GIVEN RECORDS:
(** X14.  With a sample count from 0 to 16383, a sample rate the sample
    time cannot be computed from (zero, a string such as "trigger",
    [None]) makes [take_measurement] raise before any I/O; a non-zero
    integer that is not a legal rate makes it raise [ValueError] after
    [REST] has been sent, the buffer being cleared before the rate is
    checked. *)
Theorem take_measurement_bad_rate
    (sample_rate : pyval) (num_samples : Z) (l : log) :
  0 <= num_samples <= 16383 ->
  (forall e, SRS830.ceil_div num_samples sample_rate = Err e ->
             as_float sample_rate <> Some NaN ->
   SRS830.take_measurement dev isspace py_int fromstring np_array
     sample_rate num_samples l = (Err e, l)) /\
  (forall r, sample_rate = PyInt r -> r <> 0 ->
             contains SRS830.VALID_SAMPLE_RATES sample_rate = false ->
   SRS830.take_measurement dev isspace py_int fromstring np_array
     sample_rate num_samples l = (Err ValueError, (l ++ [Send "REST"])%list)).
Proof.
  intros Hn.
  rewrite (take_measurement_within sample_rate num_samples l Hn).
  unfold Chan.bind at 1, lift at 1. split.
  - intros e He _. now rewrite He.
  - intros r -> Hr Hout.
    assert (Ht : exists t, SRS830.ceil_div num_samples (PyInt r) = Ok t).
    { unfold SRS830.ceil_div, as_float, of_int.
      destruct (Qeq_bool (inject_Z r) 0) eqn:E; [|eexists; reflexivity].
      apply Qeq_bool_eq in E. unfold Qeq in E. simpl in E. lia. }
    destruct Ht as [t ->].
    pose proof (sample_rate_setter_number (PyInt r) (l ++ [Send "REST"])%list
                  eq_refl) as Hset.
    rewrite Hout in Hset.
    unfold lift at 1. cbv beta iota.
    unfold Chan.bind at 1, SRS830.init, Chan.bind at 1,
      SRS830.clear_data_buffer, sendcmd at 1.
    cbv beta iota. unfold Chan.bind at 1, Chan.bind at 1.
    now rewrite Hset.
Qed.

End SRS830_Properties.

(** ** More of the temperature controller *)

Section TC200_Properties.
Import Py Chan Trace.
Variable dev : device.
Variable py_int : string -> option Z.
Variable py_float : string -> option pyfloat.
Variable repr_float : pyfloat -> string.

(** [check_command] always puts the command and one read on the channel
    and returns. *)
Lemma check_command_run (command : string) (l : log) :
  exists resp,
    TC200.check_command dev command l
    = (Ok resp, (l ++ [Query command; Read])%list).
Proof.
  unfold TC200.check_command, Chan.bind, query, read, ret.
  rewrite <- !app_assoc. cbn [app].
  destruct (find _ "CMD_NOT_DEFINED" =? -1);
    [destruct (find _ "CMD_ARG_INVALID" =? -1)|]; eexists; reflexivity.
Qed.

(** What the [enable] getter returns for a status that parses. *)
Lemma enable_run (l : log) (resp : TC200.response) (n : Z) :
  fst (TC200.check_command dev "stat?" l) = Ok resp ->
  resp <> TC200.CMD_NOT_DEFINED ->
  py_int (TC200.text resp) = Some n ->
  TC200.enable dev py_int l
  = (Ok (Some (Z.testbit n 0)), (l ++ [Query "stat?"; Read])%list).
Proof.
  intros Hresp Hdef Hint. unfold TC200.enable, Chan.bind at 1.
  destruct (check_command_run "stat?" l) as [r Hr]. rewrite Hr in Hresp |- *.
  cbn [fst] in Hresp. injection Hresp as ->.
  rewrite Z.bit0_eqb.
  destruct resp; [congruence | |];
    unfold Chan.bind, lift, TC200.int; now rewrite Hint.
Qed.

(** X15.  When the status reply is not the undefined-command sentinel and
    parses as an integer, the [enable] getter returns bit 0 of it, after
    one query and one read. *)
Theorem enable_reads_bit0 (l : log) (resp : TC200.response) (n : Z) :
  fst (TC200.check_command dev "stat?" l) = Ok resp ->
  resp <> TC200.CMD_NOT_DEFINED ->
  py_int (TC200.text resp) = Some n ->
  TC200.enable dev py_int l
  = (Ok (Some (Z.testbit n 0)), (l ++ [Query "stat?"; Read])%list).
Proof. exact (enable_run l resp n). Qed.

(** X16.  With such a status, assigning a boolean to [enable] reads the
    status once and sends the toggle [ens] exactly when bit 0 differs from
    the value assigned; otherwise it sends nothing. *)
Theorem enable_setter_toggles (b : bool) (l : log) (resp : TC200.response) (n : Z) :
  fst (TC200.check_command dev "stat?" l) = Ok resp ->
  resp <> TC200.CMD_NOT_DEFINED ->
  py_int (TC200.text resp) = Some n ->
  let l' := (l ++ [Query "stat?"; Read])%list in
  TC200.enable_setter dev py_int (PyBool b) l
  = (Ok tt, if Bool.eqb b (Z.testbit n 0) then l' else (l' ++ [Send "ens"])%list).
Proof.
  intros Hresp Hdef Hint. cbv zeta.
  pose proof (enable_run l resp n Hresp Hdef Hint) as Hen.
  unfold TC200.enable_setter.
  destruct b; unfold Chan.bind; rewrite Hen; cbn [TC200.truthy_status];
    destruct (Z.testbit n 0); reflexivity.
Qed.

(** X17.  When the status reply is the undefined-command sentinel, [enable]
    reads as [None]: assigning [True] then sends the toggle [ens] without
    knowing the state, and assigning [False] sends nothing.  Anything but
    a boolean raises [TypeError] before the status is read. *)
Theorem enable_setter_undefined_status (l : log) :
  (fst (TC200.check_command dev "stat?" l) = Ok TC200.CMD_NOT_DEFINED ->
   let l' := (l ++ [Query "stat?"; Read])%list in
   TC200.enable_setter dev py_int (PyBool true) l
     = (Ok tt, (l' ++ [Send "ens"])%list) /\
   TC200.enable_setter dev py_int (PyBool false) l = (Ok tt, l')) /\
  (forall v, (forall b, v <> PyBool b) ->
   TC200.enable_setter dev py_int v l = (Err TypeError, l)).
Proof.
  split.
  - intros Hresp. cbv zeta.
    destruct (check_command_run "stat?" l) as [r Hr].
    rewrite Hr in Hresp. cbn [fst] in Hresp. injection Hresp as ->.
    unfold TC200.enable_setter, TC200.enable, Chan.bind. rewrite Hr.
    split; reflexivity.
  - intros v Hv. destruct v; try reflexivity. elim (Hv b). reflexivity.
Qed.

(** X18.  The [degrees] getter never returns a unit: after one query and
    one read it returns [None] when [CMD_NOT_DEFINED] occurs in the reply,
    and raises [TypeError] on every other reply, the shift being applied
    to the reply text. *)
Theorem degrees_never_returns_a_unit (l : log) :
  let l' := (l ++ [Query "stat?"; Read])%list in
  (occurs "CMD_NOT_DEFINED" (dev l') -> TC200.degrees dev l = (Ok None, l')) /\
  (~ occurs "CMD_NOT_DEFINED" (dev l') ->
   TC200.degrees dev l = (Err TypeError, l')).
Proof.
  cbv zeta.
  assert (H : TC200.degrees dev l =
              (if find (dev (l ++ [Query "stat?"; Read])%list)
                    "CMD_NOT_DEFINED" =? -1
               then Err TypeError else Ok None,
               (l ++ [Query "stat?"; Read])%list)).
  { unfold TC200.degrees, TC200.check_command, Chan.bind, query, read, ret.
    rewrite <- !app_assoc. cbn [app].
    destruct (find _ "CMD_NOT_DEFINED" =? -1); [|reflexivity].
    destruct (find _ "CMD_ARG_INVALID" =? -1); reflexivity. }
  rewrite H.
  pose proof (PyFacts.find_eqb (dev (l ++ [Query "stat?"; Read])%list)
                "CMD_NOT_DEFINED") as Hf.
  destruct (find _ "CMD_NOT_DEFINED" =? -1); split; intros Ho;
    try reflexivity.
  - elim (proj1 Hf eq_refl). exact Ho.
  - apply Hf in Ho. discriminate Ho.
Qed.

Lemma remove_char_absent (c : ascii) (s : string) :
  ~ occurs (String c EmptyString) (remove_char c s).
Proof.
  induction s as [|d s IH]; simpl.
  - intros (b & a & H). destruct b; discriminate.
  - destruct (Ascii.eqb d c) eqn:E; [exact IH|].
    intros Hocc. apply PyFacts.occurs_inv in Hocc as [Hp|Ho]; [|now apply IH].
    simpl in Hp. destruct (ascii_dec c d) as [->|]; [|discriminate].
    now rewrite Ascii.eqb_refl in E.
Qed.

Lemma remove_char_keeps_absent (c d : ascii) (s : string) :
  ~ occurs (String c EmptyString) s ->
  ~ occurs (String c EmptyString) (remove_char d s).
Proof.
  induction s as [|e s IH]; simpl; intros Hs; [exact Hs|].
  assert (Hs' : ~ occurs (String c EmptyString) s).
  { intros Ho. apply Hs. now apply PyFacts.occurs_later. }
  destruct (Ascii.eqb e d); [now apply IH|].
  intros Hocc. apply PyFacts.occurs_inv in Hocc as [Hp|Ho].
  - apply Hs. apply PyFacts.occurs_here.
    simpl in Hp |- *. destruct (ascii_dec c e); [|discriminate].
    apply PyFacts.prefix_empty.
  - now apply (IH Hs').
Qed.

(** X19.  A payload returned by [check_command] contains neither the
    terminator nor the end terminator. *)
Theorem payload_has_no_terminator (command : string) (l : log) (payload : string) :
  fst (TC200.check_command dev command l) = Ok (TC200.Payload payload) ->
  ~ occurs TC200.terminator payload /\ ~ occurs TC200.end_terminator payload.
Proof.
  unfold TC200.check_command, Chan.bind, query, read, ret.
  destruct (find _ "CMD_NOT_DEFINED" =? -1); [|discriminate].
  destruct (find _ "CMD_ARG_INVALID" =? -1); [|discriminate].
  cbn [fst]. intros H.
  match type of H with
  | Ok (TC200.Payload ?out) = _ => assert (E : payload = out) by congruence
  end.
  rewrite E. unfold TC200.terminator, TC200.end_terminator.
  rewrite !PyFacts.replace_char. split.
  - apply remove_char_keeps_absent, remove_char_absent.
  - apply remove_char_absent.
Qed.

EXERCISE INSTRUCTIONS:
Using the records above, repeat exactly the lines from the first one through the line with "(forall e, SRS830.ceil_div".

WORKED SOLUTION:
(** X14.  With a sample count from 0 to 16383, a sample rate the sample
    time cannot be computed from (zero, a string such as "trigger",
    [None]) makes [take_measurement] raise before any I/O; a non-zero
    integer that is not a legal rate makes it raise [ValueError] after
    [REST] has been sent, the buffer being cleared before the rate is
    checked. *)
Theorem take_measurement_bad_rate
    (sample_rate : pyval) (num_samples : Z) (l : log) :
  0 <= num_samples <= 16383 ->
  (forall e, SRS830.ceil_div num_samples sample_rate = Err e ->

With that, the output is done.